Stored items
▬▬▬▬▬▬▬▬▬▬
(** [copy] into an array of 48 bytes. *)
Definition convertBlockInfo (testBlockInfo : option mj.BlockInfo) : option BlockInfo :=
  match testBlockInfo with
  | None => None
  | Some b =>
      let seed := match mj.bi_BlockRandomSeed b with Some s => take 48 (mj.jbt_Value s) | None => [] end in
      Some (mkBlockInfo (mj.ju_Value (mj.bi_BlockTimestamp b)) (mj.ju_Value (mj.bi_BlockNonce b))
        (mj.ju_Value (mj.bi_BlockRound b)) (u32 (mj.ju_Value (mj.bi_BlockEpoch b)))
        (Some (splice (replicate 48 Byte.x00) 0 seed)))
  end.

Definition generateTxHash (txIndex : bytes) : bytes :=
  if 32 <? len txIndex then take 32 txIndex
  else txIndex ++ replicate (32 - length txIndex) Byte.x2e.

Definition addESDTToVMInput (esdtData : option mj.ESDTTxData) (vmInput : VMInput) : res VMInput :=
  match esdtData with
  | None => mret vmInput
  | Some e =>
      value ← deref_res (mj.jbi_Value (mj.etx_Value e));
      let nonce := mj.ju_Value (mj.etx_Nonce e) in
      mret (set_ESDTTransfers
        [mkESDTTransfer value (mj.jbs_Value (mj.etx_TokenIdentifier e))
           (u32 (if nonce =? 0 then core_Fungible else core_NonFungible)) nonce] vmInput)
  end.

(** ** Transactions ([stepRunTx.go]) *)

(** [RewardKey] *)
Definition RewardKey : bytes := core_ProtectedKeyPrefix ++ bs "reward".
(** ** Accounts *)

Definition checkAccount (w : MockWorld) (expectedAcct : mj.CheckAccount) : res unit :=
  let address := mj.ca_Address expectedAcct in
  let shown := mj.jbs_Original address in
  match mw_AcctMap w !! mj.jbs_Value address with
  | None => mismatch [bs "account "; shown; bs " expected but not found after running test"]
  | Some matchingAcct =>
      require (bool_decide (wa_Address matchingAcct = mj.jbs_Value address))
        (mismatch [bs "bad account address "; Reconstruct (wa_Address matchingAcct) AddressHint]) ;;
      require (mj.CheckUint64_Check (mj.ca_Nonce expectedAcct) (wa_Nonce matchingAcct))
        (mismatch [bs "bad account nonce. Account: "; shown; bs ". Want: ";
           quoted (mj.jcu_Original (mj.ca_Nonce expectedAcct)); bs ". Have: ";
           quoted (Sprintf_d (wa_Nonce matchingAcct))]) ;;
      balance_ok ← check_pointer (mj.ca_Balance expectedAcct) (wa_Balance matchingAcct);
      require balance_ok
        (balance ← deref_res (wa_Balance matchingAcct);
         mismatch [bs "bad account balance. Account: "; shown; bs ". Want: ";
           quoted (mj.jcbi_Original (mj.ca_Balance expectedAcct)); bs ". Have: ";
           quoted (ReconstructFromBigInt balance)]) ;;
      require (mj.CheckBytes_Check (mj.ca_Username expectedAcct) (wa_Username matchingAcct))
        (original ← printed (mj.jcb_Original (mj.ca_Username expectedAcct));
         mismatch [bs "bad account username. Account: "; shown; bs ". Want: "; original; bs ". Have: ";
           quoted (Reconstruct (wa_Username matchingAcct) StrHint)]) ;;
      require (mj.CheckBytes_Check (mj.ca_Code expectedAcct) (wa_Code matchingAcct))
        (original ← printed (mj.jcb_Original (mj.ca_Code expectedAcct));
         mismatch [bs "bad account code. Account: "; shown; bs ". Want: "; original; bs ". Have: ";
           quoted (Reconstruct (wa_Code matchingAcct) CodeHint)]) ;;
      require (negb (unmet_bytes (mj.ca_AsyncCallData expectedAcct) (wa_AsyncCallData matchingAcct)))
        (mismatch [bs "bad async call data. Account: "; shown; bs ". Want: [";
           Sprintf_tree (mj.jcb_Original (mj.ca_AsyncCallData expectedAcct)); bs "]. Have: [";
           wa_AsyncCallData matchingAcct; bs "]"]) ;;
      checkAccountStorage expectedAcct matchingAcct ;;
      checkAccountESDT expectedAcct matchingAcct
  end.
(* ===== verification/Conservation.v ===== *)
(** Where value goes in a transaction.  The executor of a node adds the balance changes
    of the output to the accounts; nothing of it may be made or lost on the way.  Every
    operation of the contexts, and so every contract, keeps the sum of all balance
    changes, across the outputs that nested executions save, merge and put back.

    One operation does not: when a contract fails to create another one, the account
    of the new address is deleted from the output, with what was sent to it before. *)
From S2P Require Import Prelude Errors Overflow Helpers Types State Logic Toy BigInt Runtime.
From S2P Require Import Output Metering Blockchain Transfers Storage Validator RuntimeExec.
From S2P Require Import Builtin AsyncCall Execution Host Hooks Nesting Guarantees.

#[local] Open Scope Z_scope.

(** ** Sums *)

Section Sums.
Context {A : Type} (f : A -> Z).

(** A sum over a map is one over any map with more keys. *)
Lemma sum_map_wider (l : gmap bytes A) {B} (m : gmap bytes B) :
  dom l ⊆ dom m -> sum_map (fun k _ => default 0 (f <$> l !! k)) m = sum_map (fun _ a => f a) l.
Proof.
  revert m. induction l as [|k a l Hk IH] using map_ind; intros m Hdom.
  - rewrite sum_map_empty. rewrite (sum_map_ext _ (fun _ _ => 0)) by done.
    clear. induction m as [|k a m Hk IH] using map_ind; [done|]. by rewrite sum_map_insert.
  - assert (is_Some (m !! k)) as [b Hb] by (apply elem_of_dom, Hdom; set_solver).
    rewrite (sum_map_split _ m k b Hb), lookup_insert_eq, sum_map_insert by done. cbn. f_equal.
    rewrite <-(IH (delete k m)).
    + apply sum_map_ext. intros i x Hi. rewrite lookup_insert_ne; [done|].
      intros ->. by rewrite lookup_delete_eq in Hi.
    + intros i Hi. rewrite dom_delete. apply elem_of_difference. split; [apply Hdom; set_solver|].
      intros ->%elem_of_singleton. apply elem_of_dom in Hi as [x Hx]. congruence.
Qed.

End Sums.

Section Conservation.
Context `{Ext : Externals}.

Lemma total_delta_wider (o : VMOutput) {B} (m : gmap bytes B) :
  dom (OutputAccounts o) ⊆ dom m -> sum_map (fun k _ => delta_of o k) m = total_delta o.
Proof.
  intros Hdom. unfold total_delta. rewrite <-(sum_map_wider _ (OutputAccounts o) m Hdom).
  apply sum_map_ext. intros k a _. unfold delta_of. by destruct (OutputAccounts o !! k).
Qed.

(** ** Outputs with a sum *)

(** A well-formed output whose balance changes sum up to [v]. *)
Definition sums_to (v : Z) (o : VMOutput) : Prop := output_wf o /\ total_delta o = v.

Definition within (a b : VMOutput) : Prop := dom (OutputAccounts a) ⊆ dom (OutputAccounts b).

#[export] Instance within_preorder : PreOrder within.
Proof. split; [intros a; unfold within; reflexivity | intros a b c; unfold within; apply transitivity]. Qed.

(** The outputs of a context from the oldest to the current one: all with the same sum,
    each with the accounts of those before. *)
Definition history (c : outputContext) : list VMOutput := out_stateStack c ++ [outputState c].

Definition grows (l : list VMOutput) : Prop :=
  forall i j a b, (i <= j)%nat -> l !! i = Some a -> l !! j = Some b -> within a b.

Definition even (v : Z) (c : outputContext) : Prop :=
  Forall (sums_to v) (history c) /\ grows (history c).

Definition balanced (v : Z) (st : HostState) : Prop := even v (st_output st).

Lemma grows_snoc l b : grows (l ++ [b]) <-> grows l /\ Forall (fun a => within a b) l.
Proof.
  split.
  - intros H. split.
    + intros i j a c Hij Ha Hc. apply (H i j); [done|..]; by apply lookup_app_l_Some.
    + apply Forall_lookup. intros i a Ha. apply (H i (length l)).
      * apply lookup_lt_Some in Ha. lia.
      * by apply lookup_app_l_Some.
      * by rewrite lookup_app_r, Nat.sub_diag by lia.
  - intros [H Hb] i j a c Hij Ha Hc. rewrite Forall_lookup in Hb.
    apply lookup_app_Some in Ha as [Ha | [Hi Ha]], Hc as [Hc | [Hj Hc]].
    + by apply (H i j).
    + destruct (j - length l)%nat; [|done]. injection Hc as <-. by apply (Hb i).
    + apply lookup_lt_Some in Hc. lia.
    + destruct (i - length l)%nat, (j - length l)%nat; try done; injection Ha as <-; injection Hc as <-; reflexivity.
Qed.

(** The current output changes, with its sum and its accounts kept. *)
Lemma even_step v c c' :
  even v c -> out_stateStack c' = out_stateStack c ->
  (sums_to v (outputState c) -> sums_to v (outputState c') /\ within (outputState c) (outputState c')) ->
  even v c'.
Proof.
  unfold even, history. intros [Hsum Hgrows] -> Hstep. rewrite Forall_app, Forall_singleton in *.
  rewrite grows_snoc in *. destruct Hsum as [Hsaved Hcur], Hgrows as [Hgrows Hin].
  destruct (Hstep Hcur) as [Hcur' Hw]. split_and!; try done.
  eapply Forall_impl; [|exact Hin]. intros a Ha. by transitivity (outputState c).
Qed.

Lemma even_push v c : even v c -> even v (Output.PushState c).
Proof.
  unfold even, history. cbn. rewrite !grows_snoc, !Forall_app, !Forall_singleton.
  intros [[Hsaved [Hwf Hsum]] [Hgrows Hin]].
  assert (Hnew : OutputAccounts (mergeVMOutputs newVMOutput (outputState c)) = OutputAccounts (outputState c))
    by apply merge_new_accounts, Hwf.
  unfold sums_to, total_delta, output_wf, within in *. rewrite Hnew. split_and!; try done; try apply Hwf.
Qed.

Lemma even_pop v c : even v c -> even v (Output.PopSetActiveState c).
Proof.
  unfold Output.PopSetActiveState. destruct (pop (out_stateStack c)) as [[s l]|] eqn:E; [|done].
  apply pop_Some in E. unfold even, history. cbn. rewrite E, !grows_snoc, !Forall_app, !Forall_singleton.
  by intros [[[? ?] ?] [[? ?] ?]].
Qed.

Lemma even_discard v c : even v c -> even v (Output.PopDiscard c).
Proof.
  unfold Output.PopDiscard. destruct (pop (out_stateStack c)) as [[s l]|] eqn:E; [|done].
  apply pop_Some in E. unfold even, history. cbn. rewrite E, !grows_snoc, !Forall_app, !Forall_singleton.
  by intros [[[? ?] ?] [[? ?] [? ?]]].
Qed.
▬▬▬▬▬▬▬▬▬▬
:: Exercise ::
Output the data exactly, from the first line through the line that holds "let address := mj.ca_Address", so that no later line appears.

:: Answer to this problem ::
(** [copy] into an array of 48 bytes. *)
Definition convertBlockInfo (testBlockInfo : option mj.BlockInfo) : option BlockInfo :=
  match testBlockInfo with
  | None => None
  | Some b =>
      let seed := match mj.bi_BlockRandomSeed b with Some s => take 48 (mj.jbt_Value s) | None => [] end in
      Some (mkBlockInfo (mj.ju_Value (mj.bi_BlockTimestamp b)) (mj.ju_Value (mj.bi_BlockNonce b))
        (mj.ju_Value (mj.bi_BlockRound b)) (u32 (mj.ju_Value (mj.bi_BlockEpoch b)))
        (Some (splice (replicate 48 Byte.x00) 0 seed)))
  end.

Definition generateTxHash (txIndex : bytes) : bytes :=
  if 32 <? len txIndex then take 32 txIndex
  else txIndex ++ replicate (32 - length txIndex) Byte.x2e.

Definition addESDTToVMInput (esdtData : option mj.ESDTTxData) (vmInput : VMInput) : res VMInput :=
  match esdtData with
  | None => mret vmInput
  | Some e =>
      value ← deref_res (mj.jbi_Value (mj.etx_Value e));
      let nonce := mj.ju_Value (mj.etx_Nonce e) in
      mret (set_ESDTTransfers
        [mkESDTTransfer value (mj.jbs_Value (mj.etx_TokenIdentifier e))
           (u32 (if nonce =? 0 then core_Fungible else core_NonFungible)) nonce] vmInput)
  end.

(** ** Transactions ([stepRunTx.go]) *)

(** [RewardKey] *)
Definition RewardKey : bytes := core_ProtectedKeyPrefix ++ bs "reward".
(** ** Accounts *)

Definition checkAccount (w : MockWorld) (expectedAcct : mj.CheckAccount) : res unit :=
  let address := mj.ca_Address expectedAcct in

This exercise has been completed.